I know MY flag panties are all aquiver!
All the jeopardized folks are lined up, and suddenly the shit is for real, because this is the first lineup where there was no clear throwaway (sorry, Sugar. Sorry, Wendy and Mike. You know it as well as I do). All who stand before us have been beloved by judges and audience alike, and all have collected their share of high scores. If it was me, I’d say send Kirstie based on sheer performance, but she is LOVED by everyone….but so is Petra, who is also sort of a crappy dancer, but wins hearts with her pretty, pretty smile and teeth. Chris is hot and masculine, and I don’t want to see him go…and he’s also probably the best dancer of the three, in my limited opinion…but can he trump the girls? Anyway, let’s get to it.
First safe are… Kirstie and Maks??? Whaaaa? OK, Kirstie, I have to hand it to you: America has embraced you with its long, long arms. Awesome. This actually works out for me in the long run, too, because if she keeps up with the tomfoolery, these recaps will be somewhat more interesting. Len actually agrees with me that none of these couples deserve to be on the chopping block, and he seems upset that one of them will be buggering off any minute. Thems the breaks, Len, but I’m curious to know who you’d send in their place at this point? My Schnookums? Sorry, no dice. Romeo, maybe?
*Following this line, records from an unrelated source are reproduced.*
Lemma getPvtCurve_no_output (self : ECLPvtCurveCollection Gas Oil)
  (curve : RawCurve.t) (phase : ECLPhaseIndex.t) (activeCell : Z) :
  usys_output_ self = None ->
  getPvtCurve self curve phase activeCell
  = unconvertedPvtCurve self curve phase activeCell.
Proof.
  intros Hout.
  destruct (isValidRequest self phase activeCell) eqn:Hv.
  - rewrite getPvtCurve_valid by assumption.
    destruct (unconvertedPvtCurve self curve phase activeCell); cbn.
    + apply convertToOutputUnits_no_output. assumption.
    + reflexivity.
  - unfold getPvtCurve, unconvertedPvtCurve. rewrite Hv. reflexivity.
Qed.

(** *** Axis selection *)

(** C1.  For the Vapour phase, an FVF or Viscosity curve of at most one
    series has its X axis converted as Pressure, and one of two or more
    series has its X axis converted as VaporisedOilGasRatio; the Y axis is
    converted as GasFVF for FVF and as Viscosity for Viscosity.  For the
    Liquid phase the X axis is converted as Pressure for each of the three
    curve kinds, whatever the series count. *)
Theorem gas_x_axis_follows_series_count (curve : list Graph)
  (usysFrom usysTo : UnitSystem) :
  ((List.length curve <= 1)%nat ->
     convertFvfCurve curve ECLPhaseIndex.Vapour usysFrom usysTo
     = Return (axesConverted Convert.Pressure Convert.GasFVF
                 usysFrom usysTo curve)
     /\ convertViscosityCurve curve ECLPhaseIndex.Vapour usysFrom usysTo
        = Return (axesConverted Convert.Pressure Convert.Viscosity
                    usysFrom usysTo curve))
  /\ ((2 <= List.length curve)%nat ->
     convertFvfCurve curve ECLPhaseIndex.Vapour usysFrom usysTo
     = Return (axesConverted Convert.VaporisedOilGasRatio Convert.GasFVF
                 usysFrom usysTo curve)
     /\ convertViscosityCurve curve ECLPhaseIndex.Vapour usysFrom usysTo
        = Return (axesConverted Convert.VaporisedOilGasRatio Convert.Viscosity
                    usysFrom usysTo curve))
  /\ (convertFvfCurve curve ECLPhaseIndex.Liquid usysFrom usysTo
      = Return (axesConverted Convert.Pressure Convert.OilFVF
                  usysFrom usysTo curve)
      /\ convertViscosityCurve curve ECLPhaseIndex.Liquid usysFrom usysTo
         = Return (axesConverted Convert.Pressure Convert.Viscosity
                     usysFrom usysTo curve)
      /\ convertSatStateCurve curve ECLPhaseIndex.Liquid usysFrom usysTo
         = Return (axesConverted Convert.Pressure Convert.DissolvedGasOilRatio
                     usysFrom usysTo curve)).
Proof.
  unfold convertFvfCurve, convertViscosityCurve, convertSatStateCurve.
  cbn [is_oil_or_gas ECLPhaseIndex.eqb orb].
  rewrite !assert_true. cbn [bind].
  repeat split.
  - apply Nat.leb_le in H. rewrite H. apply f_equal, convertCurve_axes.
  - apply Nat.leb_le in H. rewrite H. apply f_equal, convertCurve_axes.
  - assert (E : (List.length curve <=? 1)%nat = false)
      by (apply Nat.leb_gt; lia).
    rewrite E. apply f_equal, convertCurve_axes.
  - assert (E : (List.length curve <=? 1)%nat = false)
      by (apply Nat.leb_gt; lia).
    rewrite E. apply f_equal, convertCurve_axes.
Qed.

(** C4.  A SaturatedState curve has its X axis converted as Pressure, for
    every series count and for both phases, and its Y axis converted as
    DissolvedGasOilRatio for Liquid and as VaporisedOilGasRatio for Vapour.
    For any phase value at all, a converted curve that is returned has its
    abscissas converted as Pressure. *)
Theorem saturated_state_axes (curve : list Graph)
  (usysFrom usysTo : UnitSystem) :
  convertSatStateCurve curve ECLPhaseIndex.Liquid usysFrom usysTo
  = Return (axesConverted Convert.Pressure Convert.DissolvedGasOilRatio
              usysFrom usysTo curve)
  /\ convertSatStateCurve curve ECLPhaseIndex.Vapour usysFrom usysTo
     = Return (axesConverted Convert.Pressure Convert.VaporisedOilGasRatio
                 usysFrom usysTo curve)
  /\ forall phase : ECLPhaseIndex.t,
       match convertSatStateCurve curve phase usysFrom usysTo with
       | Return converted =>
           map fst converted
           = map (fun g => map (convertSample Convert.Pressure usysFrom usysTo)
                               (fst g)) curve
       | Raise _ => is_oil_or_gas phase = false
       end.
Proof.
  unfold convertSatStateCurve. repeat split.
  - cbn [is_oil_or_gas ECLPhaseIndex.eqb orb]. rewrite assert_true. reflexivity.
  - cbn [is_oil_or_gas ECLPhaseIndex.eqb orb]. rewrite assert_true. reflexivity.
  - intros phase. unfold assert_.
    destruct NDEBUG, phase; cbn; unfold convertCurve;
      rewrite ?map_map; reflexivity.
Qed.

(** *** Output units *)

(** C5.  [setOutputUnits] replaces the output unit system, whatever it was
    before, and leaves the region vector, both interpolants and the native
    and internal unit systems as they were.  With no output unit system,
    that is after construction or after [setOutputUnits] with none,
    [getPvtCurve] yields the curve of the evaluation stage, unconverted. *)
Theorem setOutputUnits_frame (self : ECLPvtCurveCollection Gas Oil)
  (previous usys : option UnitSystem)
  (G : ECLGraph) (init : ECLInitFileData)
  (curve : RawCurve.t) (phase : ECLPhaseIndex.t) (activeCell : Z) :
  (pvtnum_ (setOutputUnits self usys) = pvtnum_ self
   /\ gas_ (setOutputUnits self usys) = gas_ self
   /\ oil_ (setOutputUnits self usys) = oil_ self
   /\ usys_native_ (setOutputUnits self usys) = usys_native_ self
   /\ usys_internal_ (setOutputUnits self usys) = usys_internal_ self)
  /\ usys_output_ (setOutputUnits self usys) = usys
  /\ setOutputUnits (setOutputUnits self previous) usys
     = setOutputUnits self usys
  /\ getPvtCurve (construct G init) curve phase activeCell
     = unconvertedPvtCurve (construct G init) curve phase activeCell
  /\ getPvtCurve (setOutputUnits (setOutputUnits self previous) None)
       curve phase activeCell
     = unconvertedPvtCurve self curve phase activeCell.
Proof.
  split; [repeat split|].
  split; [reflexivity|].
  split; [reflexivity|].
  split.
  - apply getPvtCurve_no_output. reflexivity.
  - rewrite getPvtCurve_no_output by reflexivity. reflexivity.
Qed.

(** C9.  With no output unit system, [convertToOutputUnits] hands back the
    curve it was given for every value of the curve kind, recognised or
    not, so [getPvtCurve] is the evaluation stage alone and the conversion
    stage adds no failure of its own. *)
Theorem no_output_units_ignores_curve_kind
  (self : ECLPvtCurveCollection Gas Oil)
  (graph : list Graph) (curve : RawCurve.t) (phase : ECLPhaseIndex.t)
  (activeCell : Z) :
  usys_output_ self = None ->
  convertToOutputUnits self graph curve phase = Return graph
  /\ getPvtCurve self curve phase activeCell
     = unconvertedPvtCurve self curve phase activeCell.
Proof.
  intros Hout. split.
  - apply convertToOutputUnits_no_output. assumption.
  - apply getPvtCurve_no_output. assumption.
Qed.

Lemma recognised_false_eqb (curve : RawCurve.t) :
  RawCurve.recognised curve = false ->
  RawCurve.eqb curve RawCurve.FVF = false
  /\ RawCurve.eqb curve RawCurve.Viscosity = false
  /\ RawCurve.eqb curve RawCurve.SaturatedState = false.
Proof. destruct curve; cbn; intros H; try discriminate; auto. Qed.

(** C8, as amended.  When an output unit system is set, a curve kind that
    is none of FVF, Viscosity and SaturatedState makes the conversion stage
    fail: for the Liquid and Vapour phases with the exception
    [invalid_argument "Internal Logic Error"], and a request that is valid
    and whose evaluation stage returns a curve fails with that exception
    too, instead of returning a curve. *)
Theorem unrecognised_curve_raises_with_output_units
  (self : ECLPvtCurveCollection Gas Oil) (graph : list Graph)
  (curve : RawCurve.t)
  (phase : ECLPhaseIndex.t) (activeCell : Z) :
  usys_output_ self <> None ->
  RawCurve.recognised curve = false ->
  (exists f, convertToOutputUnits self graph curve phase = Raise f)
  /\ (is_oil_or_gas phase = true ->
      convertToOutputUnits self graph curve phase
      = Raise (invalid_argument "Internal Logic Error"))
  /\ (isValidRequest self phase activeCell = true ->
      unconvertedPvtCurve self curve phase activeCell = Return graph ->
      getPvtCurve self curve phase activeCell
      = Raise (invalid_argument "Internal Logic Error")).
Proof.
  intros Hout Hrec.
  destruct (recognised_false_eqb _ Hrec) as [E1 [E2 E3]].
  assert (Hconv : forall g, is_oil_or_gas phase = true ->
            convertToOutputUnits self g curve phase
            = Raise (invalid_argument "Internal Logic Error")).
  { intros g Hp. unfold convertToOutputUnits.
    destruct (usys_output_ self); [|congruence]. cbn.
    rewrite Hp, assert_true, E1, E2, E3. reflexivity. }
  split; [|split].
  - unfold convertToOutputUnits.
    destruct (usys_output_ self); [|congruence]. cbn.
    rewrite E1, E2, E3. unfold assert_.
    destruct NDEBUG; [|destruct (is_oil_or_gas phase)]; cbn; eauto.
  - apply Hconv.
  - intros Hv Hraw. rewrite getPvtCurve_valid by assumption.
    rewrite Hraw. cbn. apply Hconv.
    apply (isValidRequest_true _ _ _ Hv).
Qed.

(** *** Dynamic properties *)

Lemma convertBetween_set (q : Convert.Quantity) (from to : UnitSystem)
  (x : list double) :
  convertBetween q (Some from) (Some to) x
  = Return (map (convertSample q from to) x).
Proof. reflexivity. Qed.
Leaving now is….
American: Not you.
Aw, it’s sad to see her sad. But hey, this is motherfucking PATRIOT. WEEK. Do not think America will send a WWE star home on Patriot Week, just because you bat those long Czech lashes and bare those long Czech legs. I’m sure plenty of red-blooded Americans will still masturbate to your underwear ads tonight, but they’ll do it after lights out, faces turned shamefully to the wall, as God intended, not up in the middle of PATRIOT. WEEK.
Petra mentions her charity, Happy Hearts, again, and they show some clips of her and Dmitry’s journey to the final rejection dance. She does seem sweet, and Dmitry is proud enough to say some very nice words—but Tom pulls a dick move and steps on his speech in order to send them out for their swan song.
Oh well. Petra was nice to look at, but I think I’ve been saying for weeks that she’s been skating by on her looks and personality in lieu of her dancing. And yay, more Chris Jericho for me! Next up: the aforementioned Guilty Pleasures week. I wonder which songs they think I’m ashamed to admit I love. Rest assured, Toby Keith, you are not on that list.
So how did you like Patriot Week? Now that the stragglers are gone, who do you think will be next? Thanks for reading!